Arisu leaned in until his breath touched the man's ear.

"He doesn't die quickly…

his consciousness stays intact until the very last stage."

A smile unfurled on Arisu's face—

too wide.

Far too wide.

"And now… in this exact moment…

he can't scream anymore."

Silence.

A silence so thick it felt like another presence in the room.

Then Arisu whispered,

a deadly softness in every word:

"The final stage…

is when his heart simply gives up.

Not from blood loss, no…"

He closed his eyes, savoring the imagined scene.

"…but from fear.

Fear alone kills him."

The man sucked in a long, shaking breath—

then released a scream filled with pure horror and denial.

Arisu placed a gentle hand on the man's shoulder—

a calm, almost affectionate touch…

one that snapped the last fragment of the man's sanity.

"Don't worry."

He whispered with a soft smile.

"Arthur… is asleep now."

Then he stepped back,

turned toward the wall,

and quietly resumed his chalk drawing—

as though nothing at all had happened.

The man gasped, lifting his head with eyes red from tears and rage, and screamed with a broken voice:

"You… you're not human! No! This is impossible! You're… a demon!"

The air froze for a moment.

Then… Aresu smiled.

A small, childlike smile—yet something about it was completely wrong.

He raised his hand and waved at the shackled man as if introducing himself for the first time:

"A demon?
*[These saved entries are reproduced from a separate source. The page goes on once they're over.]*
(** * goasm-vscode: the HTTP disassembly server, its client and the reload loop

    A shallow embedding of [server.go] (the open-file registry behind the
    request handlers and the wire conversion of a decoded function), of the
    HTTP client that mirrors it, and of the load/watch goroutine of
    [fileui.go], together with the properties the specification states
    about them. *)

From Stdlib Require Import ZArith Ascii String.
From stdpp Require Import gmap strings list fin_maps sorting.

Local Open Scope Z_scope.
Set Warnings "-register-all".


(** ** Go values *)

(** A Go [error] is carried by its message; [T, error] results are sums. *)
Inductive Result (A : Type) : Type :=
| Ok (a : A)
| Err (e : string).
Arguments Ok {A} a.
Arguments Err {A} e.

(** [make([]T, n)]: a slice of [n] zero values. *)
Definition make {B : Type} (zero : B) (n : nat) : list B := replicate n zero.

(** [for i, x := range l { acc = body i x acc }], started at index [i]. *)
Fixpoint range_loop {A B : Type} (body : nat → A → B → B)
    (i : nat) (l : list A) (acc : B) : B :=
  match l with
  | [] => acc
  | x :: l' => range_loop body (S i) l' (body i x acc)
  end.

(** ** Package disasm: the decoded function *)

(** Modelled from the spec: the types of package [internal/disasm], whose
    declarations are not among the sources.  [Options], [Code], [Inst],
    [Source], [SourceBlock] and [LineRange] have the fields the server
    reads and the client writes (sections 3 and 6 of the specification);
    [File] and [Func] are the interfaces of section 6. *)
Module disasm.
(** The response [POST] sends carries the reply's prompt in its body. *)
Lemma POST_body_carries_prompt request env w :
  let reply := snd (handle request env w) in
  let response := snd (Voice.POST parseDateTime formatHumanReadable request env w) in
  status response = 200 /\ contentType response = "text/xml" /\
  Str.Includes (promptOf reply) (body response).
Proof.
  unfold Voice.POST. destruct (Voice.handle _ _ _ _ _) as [w' reply]. simpl.
  split; [reflexivity|]. split; [reflexivity|].
  destruct reply as [prompt step org | message]; unfold render;
    repeat first [ apply Includes_prefix | apply Includes_app_r ].
Qed.

End VoiceFacts.

Section EntryFacts.
Import CallStateStore Voice.
Implicit Types (request : Request) (env : Voice.Env) (w : Voice.World).

Lemma entry_phase request env w :
  phase (entry request env w) = phaseOf (callSidOf request env) (calls w).
Proof. unfold entry. now destruct (present _). Qed.

Lemma entry_customerName request env w :
  customerName (entry request env w)
  = customerName (fst (getCallState (callSidOf request env) (calls w))).
Proof. unfold entry. now destruct (present _). Qed.

Lemma entry_appointmentDateTime request env w :
  appointmentDateTime (entry request env w)
  = appointmentDateTime (fst (getCallState (callSidOf request env) (calls w))).
Proof. unfold entry. now destruct (present _). Qed.
Lemma mapM_entry_text_cons (x : entry) (rest : list entry) :
  mapM entry_text (x :: rest) =
    (s ← entry_text x; texts ← mapM entry_text rest; mret (s :: texts)).
Proof. reflexivity. Qed.

Lemma get_full_transcript_text_raise (transcript : list entry) (e : exn) :
  get_full_transcript_text transcript = Raise e <-> mapM entry_text transcript = Raise e.
Proof.
  unfold get_full_transcript_text. rewrite concat_entries_spaced.
  destruct (mapM entry_text transcript) as [texts|e']; cbn;
    [split; discriminate|split; by intros [= ->]].
Qed.

Lemma mapM_entry_text_raise (transcript : list entry) (e : exn) :
  mapM entry_text transcript = Raise e <->
  exists before x after,
    transcript = before ++ x :: after
    /\ forallb text_is_str before = true
    /\ entry_text x = Raise e.
Proof.
  induction transcript as [|y rest IH].
  - split; [done|]. intros (before & x & after & Heq & _). by destruct before.
  - rewrite mapM_entry_text_cons. split.
    + destruct (entry_text y) as [s|e'] eqn:Hy.
      * cbn. destruct (mapM entry_text rest) as [texts|e'] eqn:Hrest; [done|].
        cbn. intros [= ->].
        destruct (proj1 IH eq_refl) as (before & x & after & -> & Hbefore & Hx).
        exists (y :: before), x, after. repeat split; [|done].
        cbn. rewrite Hbefore, andb_true_r.
        destruct (text_is_str y) eqn:Hstr; [done|].
        destruct y as [d|]; [|done]. unfold text_is_str, entry_text in *.
        by destruct (d !! "text") as [[]|].
      * cbn. intros [= ->]. by exists [], y, rest.
    + intros (before & x & after & Heq & Hbefore & Hx).
      destruct before as [|z before]; cbn in Heq; injection Heq as -> ->.
      * by rewrite Hx.
      * cbn in Hbefore. apply andb_prop in Hbefore as [Hz Hbefore].
        destruct (entry_text_readable z Hz) as [s ->]. cbn.
        assert (mapM entry_text (before ++ x :: after) = Raise e) as ->; [|done].
        apply IH. by exists before, x, after.
Qed.

(** X5. The concatenator raises exactly when some mapping of the
    transcript holds something else than a [str] under 'text'; the
    exception is the [TypeError] of the first such mapping, and the
    entries after it are not read. *)
Theorem get_full_transcript_text_type_error (transcript : list entry) (e : exn) :
  get_full_transcript_text transcript = Raise e <->
  exists before d v after,
    transcript = before ++ EDict d :: after
    /\ forallb text_is_str before = true
    /\ d !! "text" = Some v
    /\ text_is_str (EDict d) = false
    /\ e = unsupported_add v.
Proof.
  rewrite get_full_transcript_text_raise, mapM_entry_text_raise. split.
  - intros (before & x & after & -> & Hbefore & Hx).
    destruct (entry_text_unreadable x e Hx) as (d & v & -> & Hv & Hstr & ->).
    by exists before, d, v, after.
  - intros (before & d & v & after & -> & Hbefore & Hv & Hstr & ->).
    exists before, (EDict d), after. repeat split; [done|].
    by apply entry_text_unreadable_inv.
Qed.

Lemma get_full_transcript_text_type_error_witness :
  get_full_transcript_text
    [EObj "intro" ∅; EDict {[ "text" := VInt 3 ]}; EDict {[ "text" := VNone ]}]
  = Raise (Exn "unsupported operand type(s) for +: 'int' and 'str'").
Proof.
  apply (proj2 (get_full_transcript_text_type_error
                  [EObj "intro" ∅; EDict {[ "text" := VInt 3 ]}; EDict {[ "text" := VNone ]}]
                  (Exn "unsupported operand type(s) for +: 'int' and 'str'"))).
  exists [EObj "intro" ∅], {[ "text" := VInt 3 ]}, (VInt 3), [EDict {[ "text" := VNone ]}].
  repeat split.
Defined.

(** *** Transcripts put one after the other *)

Lemma starts_with_space_app (t x : string) :
  t <> "" -> starts_with_space (t +:+ x) = starts_with_space t.
Proof. by destruct t. Qed.

Lemma ends_with_space_app (x y : string) :
  y <> "" -> ends_with_space (x +:+ y) = ends_with_space y.
Proof.
  intros Hy. induction x as [|c x IH]; [done|].
  rewrite app_cons. cbn [ends_with_space].
  destruct (x +:+ y) as [|d z] eqn:Hxy; [|exact IH].
  destruct x; [by rewrite app_empty_l in Hxy|by rewrite app_cons in Hxy].
Qed.

Lemma join_cons (t t' : string) (rest : list string) :
  join " " (t :: t' :: rest) = t +:+ " " +:+ join " " (t' :: rest).
Proof. reflexivity. Qed.

Lemma join_app (ta tb : list string) :
  ta <> [] -> tb <> [] ->
  join " " (ta ++ tb) = join " " ta +:+ " " +:+ join " " tb.
Proof.
  intros Ha Hb. induction ta as [|t [|t' rest] IH]; [done| |].
  - destruct tb as [|u tb]; [done|]. reflexivity.
  - change ((t :: t' :: rest) ++ tb) with (t :: t' :: (rest ++ tb)).
    rewrite !join_cons.
    change (t' :: rest ++ tb) with ((t' :: rest) ++ tb).
    rewrite IH by done. by rewrite !app_assoc.
Qed.

Lemma join_clean (texts : list string) :
  texts <> [] -> Forall clean texts -> clean (join " " texts).
Proof.
  induction texts as [|t [|t' rest] IH]; intros Hne Hclean; [done| |].
  - by inversion Hclean.
  - inversion Hclean as [|? ? (Ht & Hts & Hte) Hrest]; subst.
    destruct (IH ltac:(done) Hrest) as (Hj & Hjs & Hje).
    rewrite join_cons. repeat split.
    + destruct t; [done|by rewrite app_cons].
    + by rewrite starts_with_space_app.
    + rewrite !ends_with_space_app; [done..|].
      destruct (join " " (t' :: rest)); [done|by rewrite app_cons].
Qed.

Lemma mapM_entry_text_app (a b : list entry) (ta tb : list string) :
  mapM entry_text a = Ok ta -> mapM entry_text b = Ok tb ->
  mapM entry_text (a ++ b) = Ok (ta ++ tb).
Proof.
  revert ta. induction a as [|x a IH]; intros ta Ha Hb.
  - by injection Ha as <-.
  - change ((x :: a) ++ b) with (x :: (a ++ b)).
    rewrite mapM_entry_text_cons in Ha |- *.
    destruct (entry_text x) as [s|]; [|done]. cbn in Ha |- *.
    destruct (mapM entry_text a) as [texts|]; [|done]. cbn in Ha.
    injection Ha as <-. by rewrite (IH texts eq_refl Hb).
Qed.
(** * Elasticsearch helpers of the operator: lifecycle policies, users, client bootstrap

    A shallow embedding of [pkg/controller/utils/elasticsearch.go]:
    - the storage budget planner ([calculateRolloverSize], [calculateRolloverAge]),
    - the policy synthesizer ([buildILMPolicy]) and decoder ([extractPolicyDetails]),
    - the diff-and-apply loop ([createOrUpdatePolicies]),
    - user and role provisioning ([RoleNames], [CreateUser], [DeleteUser]),
    - credential resolution and the bounded client construction loop
      ([getClientCredentials], [NewElasticClient]).

    Go values are modelled as follows: [int] and [int64] as [Z], [float64] as
    IEEE 754 binary64 ([spec_float] at precision 53), [map[string]T] as
    [gmap string T], slices as lists with an explicit nil, [error] as an
    inductive type, and remote calls as steps of an explicit remote state
    that are logged in a trace. *)

From Stdlib Require Import ZArith String Ascii List DecimalString SpecFloat Lia.
From stdpp Require Import gmap strings list sorting.

#[local] Set Warnings "-register-all".
#[local] Open Scope Z_scope.

(** ** Go runtime values *)

Module Go.

(** A slice is either nil or backed by a (possibly empty) array. *)
Inductive slice (A : Type) : Type :=
| nil_slice
| mk_slice (elems : list A).
Arguments nil_slice {A}.
Arguments mk_slice {A} elems.

Definition elems {A} (s : slice A) : list A :=
  match s with nil_slice => [] | mk_slice l => l end.

Definition len {A} (s : slice A) : Z := Z.of_nat (length (elems s)).

(** [append(s, x)]: the result is never nil. *)
Definition append {A} (s : slice A) (x : A) : slice A :=
  mk_slice (elems s ++ [x]).

Definition is_nil {A} (s : slice A) : bool :=
  match s with nil_slice => true | mk_slice _ => false end.

(** [fmt.Sprintf("%d", z)]. *)
Definition fmt_d (z : Z) : string := NilZero.string_of_int (Z.to_int z).

Definition min_int64 : Z := - 2 ^ 63.
Definition max_int64 : Z := 2 ^ 63 - 1.

(** [float64]: binary64, round to nearest even. *)
Definition float64 : Type := spec_float.
Definition prec : Z := 53.
Definition emax : Z := 1024.

(** [float64(z)] for an integer [z]. *)
Definition float64_of_int (z : Z) : float64 := binary_normalize prec emax z 0 false.
Definition fmul (x y : float64) : float64 := SFmul prec emax x y.
Definition fdiv (x y : float64) : float64 := SFdiv prec emax x y.
Definition fleb (x y : float64) : bool := SFleb x y.

(** The integer part of a finite float (truncation toward zero). *)
Definition trunc (f : float64) : option Z :=
  match f with
  | S754_zero _ => Some 0
  | S754_finite s m e =>
      Some (cond_Zopp s (if 0 <=? e then Z.pos m * 2 ^ e else Z.pos m / 2 ^ (- e)))
  | S754_infinity _ | S754_nan => None
  end.

(** [int64(f)]: truncation toward zero; for a value that int64 cannot
    represent the language leaves the result to the implementation, and
    amd64 yields the smallest int64. *)
Definition int64_of_float64 (f : float64) : Z :=
  match trunc f with
  | Some z => if (min_int64 <=? z) && (z <=? max_int64) then z else min_int64
  | None => min_int64
  end.

(** [error] values. [ElasticError] is the client library's [*elastic.Error]
    with its HTTP status; [Errorf] is [fmt.Errorf] of a fixed message;
    [OtherError] is any other error value. *)
Inductive error : Type :=
| ElasticError (status : Z) (reason : string)
| Errorf (msg : string)
| UnmarshalTypeError
| OtherError (msg : string).

(** [elastic.IsNotFound(err)]. *)
Definition IsNotFound (err : error) : bool :=
  match err with
  | ElasticError status _ => status =? 404
  | _ => false
  end.

(** A call either returns or panics (nil dereference). *)
Inductive outcome (A : Type) : Type :=
| Returned (a : A)
| Panicked.
Arguments Returned {A} a.
Arguments Panicked {A}.

End Go.
Export Go.

(** ** Constants *)

Definition ElasticsearchRetentionFactor : Z := 4.
Definition DefaultMaxIndexSizeGi : Z := 30.
Definition ElasticConnRetries : nat := 10.
Definition ElasticConnRetryInterval : string := "500ms".

(** ** Storage budget planner *)

(** [resource.MustParse(fmt.Sprintf("%dGi", n)).Value()]: [n] gibibytes in bytes. *)
Definition GiValue (n : Z) : Z := n * 2 ^ 30.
Nooo… I'm very human."

He pointed at himself with an open palm, almost theatrically.

"Look closely… my shiny hair, the perfect length…"

He ran his fingers through his soft black hair as it slid down his neck.

"And my pale skin… isn't it lovely?"

He stepped closer, flashing those glassy, abyss-black eyes:

"Add to that my ideal height… and the voice everyone seems to adore…"

He winked, playfully—

as if they weren't talking in a rotting basement that stank of death.

But the man only stared back in deeper terror with every word Aresu spoke.

"Impossible… You… you can't do all this… and call yourself human!"

Aresu laughed—

a pure laugh… twisted only by the tone that followed:

"Why do humans always believe that humans can't commit atrocities?"

He tilted his head, placing both hands behind his back as he walked in a gentle circle around the man.

"And the police…"

He inhaled slowly, as if remembering something delightful.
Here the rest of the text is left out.